I Now Have a Dependant


I Now Have a Dependant
November 22, 2012

During this time in my life, not only was I going through the healing process of my 6-year relationship ending but I was also discovering that my mom was starting to need more care. My mom has always been a big part of my life; she has been a supporter of my choices and me. Since I have had some free time on my hands I have been spending, more time with her as her health has started to deteriorate and her needs are becoming larger.
Back in 2008, my mom suffered from a bowel blockage that she never really seemed to recover from. Turns out that there was some excess scar tissue that got stuck in her intestines and she then had some of her intestines removed to get rid of the blockage. She had lost quite a bit of weight quite quickly and her arthritis seemed to aggressively attack all of her joints.  After the surgery, she never fully recovered from it mentally and continued to be very tiny. We tried to get her weight back up to normal but everything we tried was just unsuccessful. As time went on, she continued to get worse and worse and was almost at the point where she was house bound.

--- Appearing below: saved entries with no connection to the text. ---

(* ===== verification/_CoqProject ===== *)
-Q . S2P
Prelude.v
Unicode.v
PyConv.v
Token.v
Store.v
Mundo.v
Guard.v
Json.v
Webhook.v
Votar.v
EnviarVoto.v
Registro.v
Sistema.v
Especificacion.v
Concurrencia.v
Catalogo.v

This is where my free time and I come into play; I started to accompany her to all her appointments and increased my weekly visits to every other day. I noticed things that she use to be able to do she just was not able to muster the energy to get them done. Her spirits were still upbeat but she was not able to hide how she had deteriorated. The doctor appointments will continue and I have since gotten her some help around the house and a house cleaner. I do her shopping and go to hang out with her during the week and weekend. I pick up her laundry and bring it back to my place, I do her grocery shopping and I just do what I can for her.
The feeling to take care of her overwhelms me as I sometimes do not know where to begin and we are both learning what is going on with her and why her health has gone so downhill. I just hope that we can get her on the right track so that she is able to recover and move past all of this. I just keep telling her not to give up and to work hard. I just hope that I can find the strength to continue with this rollercoaster of emotions.
For now, all my focus and attention is on her and my break-up is on the backburner. I do what I can when I can. I guess things happen for a reason and maybe this free time that I have can be better spent taking care of my mama.